__What is required__:
From start to end, print the entire listing below exactly.

__Input for this task__:
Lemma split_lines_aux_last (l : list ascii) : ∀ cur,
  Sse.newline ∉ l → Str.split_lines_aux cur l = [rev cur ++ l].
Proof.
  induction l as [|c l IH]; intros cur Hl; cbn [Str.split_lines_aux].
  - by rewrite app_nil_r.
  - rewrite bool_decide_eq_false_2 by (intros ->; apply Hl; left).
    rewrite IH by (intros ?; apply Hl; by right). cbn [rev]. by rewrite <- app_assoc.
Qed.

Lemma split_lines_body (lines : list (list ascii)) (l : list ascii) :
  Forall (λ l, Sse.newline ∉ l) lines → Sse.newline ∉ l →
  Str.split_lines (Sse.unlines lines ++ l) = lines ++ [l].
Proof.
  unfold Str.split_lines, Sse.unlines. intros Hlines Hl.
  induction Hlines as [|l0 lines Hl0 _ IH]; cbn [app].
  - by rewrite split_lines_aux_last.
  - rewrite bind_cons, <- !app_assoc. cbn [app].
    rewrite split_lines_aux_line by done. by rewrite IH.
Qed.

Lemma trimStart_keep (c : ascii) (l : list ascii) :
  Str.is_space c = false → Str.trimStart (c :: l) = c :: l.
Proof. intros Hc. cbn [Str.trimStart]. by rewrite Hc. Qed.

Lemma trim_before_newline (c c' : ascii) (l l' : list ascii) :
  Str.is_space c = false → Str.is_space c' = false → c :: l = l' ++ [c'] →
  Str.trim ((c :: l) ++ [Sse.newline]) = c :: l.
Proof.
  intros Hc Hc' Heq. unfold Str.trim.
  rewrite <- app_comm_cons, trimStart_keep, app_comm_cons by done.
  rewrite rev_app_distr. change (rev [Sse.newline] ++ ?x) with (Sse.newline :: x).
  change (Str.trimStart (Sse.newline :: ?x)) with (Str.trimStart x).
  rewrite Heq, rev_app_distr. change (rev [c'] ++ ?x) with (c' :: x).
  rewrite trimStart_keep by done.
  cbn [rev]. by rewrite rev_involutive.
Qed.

__Output below__:
Lemma split_lines_aux_last (l : list ascii) : ∀ cur,
  Sse.newline ∉ l → Str.split_lines_aux cur l = [rev cur ++ l].
Proof.
  induction l as [|c l IH]; intros cur Hl; cbn [Str.split_lines_aux].
  - by rewrite app_nil_r.
  - rewrite bool_decide_eq_false_2 by (intros ->; apply Hl; left).
    rewrite IH by (intros ?; apply Hl; by right). cbn [rev]. by rewrite <- app_assoc.
Qed.

Lemma split_lines_body (lines : list (list ascii)) (l : list ascii) :
  Forall (λ l, Sse.newline ∉ l) lines → Sse.newline ∉ l →
  Str.split_lines (Sse.unlines lines ++ l) = lines ++ [l].
Proof.
  unfold Str.split_lines, Sse.unlines. intros Hlines Hl.
  induction Hlines as [|l0 lines Hl0 _ IH]; cbn [app].
  - by rewrite split_lines_aux_last.
  - rewrite bind_cons, <- !app_assoc. cbn [app].
    rewrite split_lines_aux_line by done. by rewrite IH.
Qed.

Lemma trimStart_keep (c : ascii) (l : list ascii) :
  Str.is_space c = false → Str.trimStart (c :: l) = c :: l.
Proof. intros Hc. cbn [Str.trimStart]. by rewrite Hc. Qed.

Lemma trim_before_newline (c c' : ascii) (l l' : list ascii) :
  Str.is_space c = false → Str.is_space c' = false → c :: l = l' ++ [c'] →
  Str.trim ((c :: l) ++ [Sse.newline]) = c :: l.
Proof.
  intros Hc Hc' Heq. unfold Str.trim.
  rewrite <- app_comm_cons, trimStart_keep, app_comm_cons by done.
  rewrite rev_app_distr. change (rev [Sse.newline] ++ ?x) with (Sse.newline :: x).
  change (Str.trimStart (Sse.newline :: ?x)) with (Str.trimStart x).
  rewrite Heq, rev_app_distr. change (rev [c'] ++ ?x) with (c' :: x).
  rewrite trimStart_keep by done.
  cbn [rev]. by rewrite rev_involutive.
Qed.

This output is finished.